The restaurant's other focal point is Wirtes' area of expertise: the backlit shelves holding more than 150 bottles of whiskeys, bourbons, ryes and Scotches. Wirtes did his best to replicate his home collection at the pizzeria, he said, replacing bottles unavailable from Connecticut distributors with worthy alternatives.
"Kevin could tell you something about every single bottle up there," said Garcia.
And Wirtes hopes to share his level of knowledge with Krust's diners. "We wanted this to be an educational place, a place where someone's coming around to talk about the bourbon or whiskey you're drinking. If you know something about what you're drinking, it only adds to it. A lot."
Wirtes and Garcia, fans of classic cocktails, decided they wanted to perfect timeless recipes for drinks like the whisky sour flip, using real pasteurized egg whites and housemade sour mix. The bar presents a dozen such libations, like the Highball, Negroni, mint julep, gin and tonic, Sazerac and John Collins.
These join a half-dozen takes on Manhattans, a separate lineup of martinis (including a 'Hot Basil' recipe with cucumber vodka, habanero bitters, marinara sauce, basil and crushed red pepper) and house creations with mellow corn whiskey, muddled fruits and juices. Wirtes suggests the top-selling Southern Yellow with Knob Creek, The King's Ginger liqueur, fresh sour mix and ginger beer to first-time whiskey drinkers, he said. (Its name pays homage to Krust's woodworker and designer, who used Southern yellow pine for the bar.)

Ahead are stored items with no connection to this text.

Lemma balanced_alloc w0 n os live h s p (h' : state) :
  balanced w0 n os live h -> 0 <= s < n -> s ∉ os -> grows p (heap h) (heap h') ->
  balanced w0 n (s :: os) (<[Z.to_nat s := p]> live) h'.
Proof.
  intros B Hs Hn G. destruct B as [H1 H2 H3 H4 H5 H6 H7 H8 H9].
  assert (Hlt : (Z.to_nat s < length live)%nat) by lia.
  assert (Ep : ptrs (s :: os) (<[Z.to_nat s := p]> live) = (if p =? 0 then [] else [p]) ++ ptrs os live).
  { rewrite (ptrs_cons _ _ _ p) by by apply list_lookup_insert_eq.
    f_equal. apply ptrs_insert; [lia|by eapply slots_nonneg|done]. }
  pose proof (g_ok _ _ _ G) as G1. pose proof (g_blocks _ _ _ G) as G2. pose proof (g_fresh _ _ _ G) as G3.
  pose proof (g_mine _ _ _ G) as G6. unfold add in G2.
  assert (H5' : Forall (λ q, q ∈ mine (heap h')) (ptrs os live)).
  { eapply Forall_impl; [exact H5|]. intros q. by eapply mine_grows. }
  assert (Hl : libc_live w0 ⊆ libc_live (heap h')) by (etrans; [exact H8|apply G]).
  assert (Hsg : seg_live w0 ⊆ seg_live (heap h')) by (etrans; [exact H9|apply G]).
  destruct (Z.eqb_spec p 0) as [->|Hp]; cbn [app] in Ep.
  - split; rewrite ?Ep; [done|by rewrite length_insert|by constructor|done|done|done|by rewrite G2|done|done].
  - destruct G3 as [|G3], G6 as [|G6]; [done..|]. rewrite H7 in G3.
    split; rewrite ?Ep; [done|by rewrite length_insert|by constructor|..|done|done].
    + constructor; [|done]. set_solver + G3.
    + by constructor.
    + constructor; [|done]. set_solver + G3.
    + rewrite G2, H7. cbn [list_to_set]. set_solver +.
Qed.

Lemma balanced_free w0 n os live h s p (h' : state) :
  balanced w0 n (s :: os) live h -> live !! Z.to_nat s = Some p -> p ≠ 0 -> shrinks p (heap h) (heap h') ->
  balanced w0 n os live h'.
Proof.
  intros [H1 H2 H3 H4 H5 H6 H7 H8 H9] Hl Hp S.
  pose proof (ptrs_cons s os live p Hl) as Ep. rewrite (proj2 (Z.eqb_neq p 0)) in Ep by done. cbn [app] in Ep.
  rewrite Ep in *. apply NoDup_cons in H4 as [H4' H4]. apply Forall_cons in H5 as [_ H5], H6 as [H6' H6], H3 as [_ H3].
  split; try done.
  - apply S.
  - apply Forall_forall. intros q Hq. rewrite Forall_forall in H5. eapply mine_shrinks; [exact S| |by apply H5].
    by intros ->.
  - rewrite (s_blocks _ _ _ S), H7. cbn [list_to_set].
    assert (p ∉ list_to_set (C := gset ptr) (ptrs os live)) by by rewrite elem_of_list_to_set.
    set_solver.
  - pose proof (s_libc _ _ _ S) as Hs. intros q Hq. apply Hs. apply elem_of_difference. split; [by apply H8|].
    intros ->%elem_of_singleton. apply H6'. by apply elem_of_union_l.
  - pose proof (s_seg _ _ _ S) as Hs. intros q Hq. apply Hs. apply elem_of_difference. split; [by apply H9|].
    intros ->%elem_of_singleton. apply H6'. by apply elem_of_union_r.
Qed.

Lemma balanced_drop w0 n os live h s : balanced w0 n (s :: os) live h -> live !! Z.to_nat s = Some 0 ->
  balanced w0 n os live h.
Proof.
  intros [H1 H2 H3 H4 H5 H6 H7 H8 H9] Hl. pose proof (ptrs_cons s os live 0 Hl) as Ep.
  rewrite (Z.eqb_refl 0) in Ep. cbn [app] in Ep.
  rewrite Ep in *. apply Forall_cons in H3 as [_ H3]. by split.
Qed.

Lemma slot_mine w0 n os live h s p :
  balanced w0 n (s :: os) live h -> live !! Z.to_nat s = Some p -> p ≠ 0 -> p ∈ mine (heap h).
Proof.
  intros B Hl Hp. pose proof (b_mine _ _ _ _ _ B) as Hm.
  rewrite (ptrs_cons _ _ _ _ Hl), (proj2 (Z.eqb_neq p 0)) in Hm by done. by apply Forall_cons in Hm as [Hm _].
Qed.

Lemma pass_balanced w0 n ops os os' live h :
  brackets n os ops os' -> balanced w0 n os live h ->
  safely (run_pass t backend ops live h) (λ x, balanced w0 n os' x.1 x.2).
Proof.
  intros Hb. revert live h.
  induction Hb as [os os' E|os op ops os' Hk Hs Hn Hb IH|os os1 op ops os' Hk Hs E Hb IH]; intros live h B.
  - by eapply balanced_perm.
  - cbn [run_pass]. apply safely_bind. unfold run_op.
    destruct (slot_inside _ _ _ _ _ _ B Hs) as [old ->]. rewrite Hk. apply safely_bind.
    eapply safely_mono; [apply alloc_grows, B|]. intros [p h'] G. simpl in G.
    apply IH. by apply (balanced_alloc w0 n os live h).
  - cbn [run_pass]. apply safely_bind. unfold run_op. apply (balanced_perm _ _ _ _ _ _ E) in B.
    destruct (slot_inside _ _ _ _ _ _ B Hs) as [old Hl]. rewrite Hl, Hk. apply safely_bind.
    destruct (decide (old = 0)) as [->|Hp].
    + rewrite free_null by apply B. apply IH. apply balanced_drop in B; [|done]. by destruct B; split.
    + pose proof (slot_mine _ _ _ _ _ _ _ B Hl Hp) as Hm. eapply safely_mono; [apply free_shrinks; [apply B|done]|]. intros w' S. apply IH.
      by apply (balanced_free w0 n os1 live h (op_slot op) old (mkHarness (sim_guard h) (disp h) w')).
Qed.

Lemma reclaim_balanced w0 n os live h :
  NoDup os -> balanced w0 n os live h ->
  safely (reclaim_leaked t backend os live h) (λ x, balanced w0 n [] x.1 x.2).
Proof.
  intros Hnd. revert live h. induction os as [|s os IH]; intros live h B; [exact B|].
  cbn [reclaim_leaked]. apply NoDup_cons in Hnd as [Hn Hnd].
  pose proof (b_slots _ _ _ _ _ B) as Hsl. apply Forall_cons in Hsl as [Hs Hsl].
  destruct (slot_inside _ _ _ _ _ _ B Hs) as [p Hl]. rewrite Hl.
  destruct (Z.eqb_spec p 0) as [->|Hp]; [apply IH; [done|by eapply balanced_drop]|]. apply safely_bind.
  pose proof (slot_mine _ _ _ _ _ _ _ B Hl Hp) as Hm. eapply safely_mono; [apply free_shrinks; [apply B|done]|]. intros w' S. apply IH; [done|].
  pose proof (balanced_free w0 n os live h s p (mkHarness (sim_guard h) (disp h) w') B Hl Hp S) as [H1 H2 H3 H4 H5 H6 H7 H8 H9].
  assert (Ep : ptrs os (<[Z.to_nat s := 0]> live) = ptrs os live).
  { apply ptrs_insert; [lia|by eapply slots_nonneg|done]. }
  split; rewrite ?Ep; try done. by rewrite length_insert.
Qed.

The partners were careful to price the cocktails affordably at $6 to $11, they said, hoping that would encourage patrons to explore the bar menu. There's also a careful selection of eight craft beers on tap, along with a dozen wines by the bottle and glass.
Though the bar has rare spirits to entice aficionados (Pappy van Winkle 20-year, if you can get there quickly enough to enjoy the limited supply,) Wirtes says Krust attracts an "A to Z" clientele of varying interest levels.